(** * gql2ts, package from-query: the query-to-TypeScript compiler

    A shallow embedding of [src/packages/from-query/index.ts] and the
    properties of its selection walker, type resolver and assembler.

    Conventions of the embedding.
    - JavaScript strings are [string]; [Array.prototype.join] is
      [String.concat]; template literals are written out with [+:+].
    - A value that may be [undefined] or [null] is an [option].
    - The graphql-js schema is a graph of objects that point at each other
      (a field of [User] may have type [User]).  A type reference carries
      its kind and its name, and the cyclic part (the field map of a
      composite type, the member list of a union) is read from the schema
      by that name.
    - [console.error] and [console.log] append to a log that is threaded
      through the walker; a [throw] (or the TypeError of reading a property
      of [undefined]) ends the computation and keeps the log written so far.
    - The formatting hooks of [IOptions] are total pure functions. *)

From Stdlib Require Import String Ascii List Bool.
From stdpp Require Import base option strings gmap.
Import ListNotations.

Local Open Scope string_scope.
Set Warnings "-register-all".

(** ** JavaScript values *)

(** The line feed of the template literals. *)
Definition LF : string := String "010"%char EmptyString.

(** Truthiness of a string: every string but the empty one. *)
Definition truthy (s : string) : bool := negb (String.eqb s "").

(** [a || b] where [a] is a string or [undefined]/[null]. *)
Definition js_or (a : option string) (b : string) : string :=
  match a with
  | Some s => if truthy s then s else b
  | None => b
  end.

(** [`${v}`] for a string or [null]. *)
Definition interpolate (v : option string) : string :=
  match v with
  | Some s => s
  | None => "null"
  end.

(** ** The schema (graphql-js) *)

Inductive GraphQLType : Type :=
| GraphQLScalarType (name : string)
| GraphQLObjectType (name : string)
| GraphQLInterfaceType (name : string)
| GraphQLUnionType (name : string)
| GraphQLEnumType (name : string) (values : list string)
| GraphQLInputObjectType (name : string)
| GraphQLList (ofType : GraphQLType)
| GraphQLNonNull (ofType : GraphQLType).

Record GraphQLField : Type := {
  field_name : string;
  field_type : GraphQLType;
}.

(** A field map is a JavaScript object used as a dictionary; its keys are
    kept in insertion order because [Object.keys] is observable. *)
Definition FieldMap : Type := list (string * GraphQLField).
· · · · · · ·
Work instruction: Retype nothing except the lines from the line holding "(ofType : GraphQLType)." through the last line of the entries, both included.

Result of the exercise:
| GraphQLNonNull (ofType : GraphQLType).

Record GraphQLField : Type := {
  field_name : string;
  field_type : GraphQLType;
}.

(** A field map is a JavaScript object used as a dictionary; its keys are
    kept in insertion order because [Object.keys] is observable. *)
Definition FieldMap : Type := list (string * GraphQLField).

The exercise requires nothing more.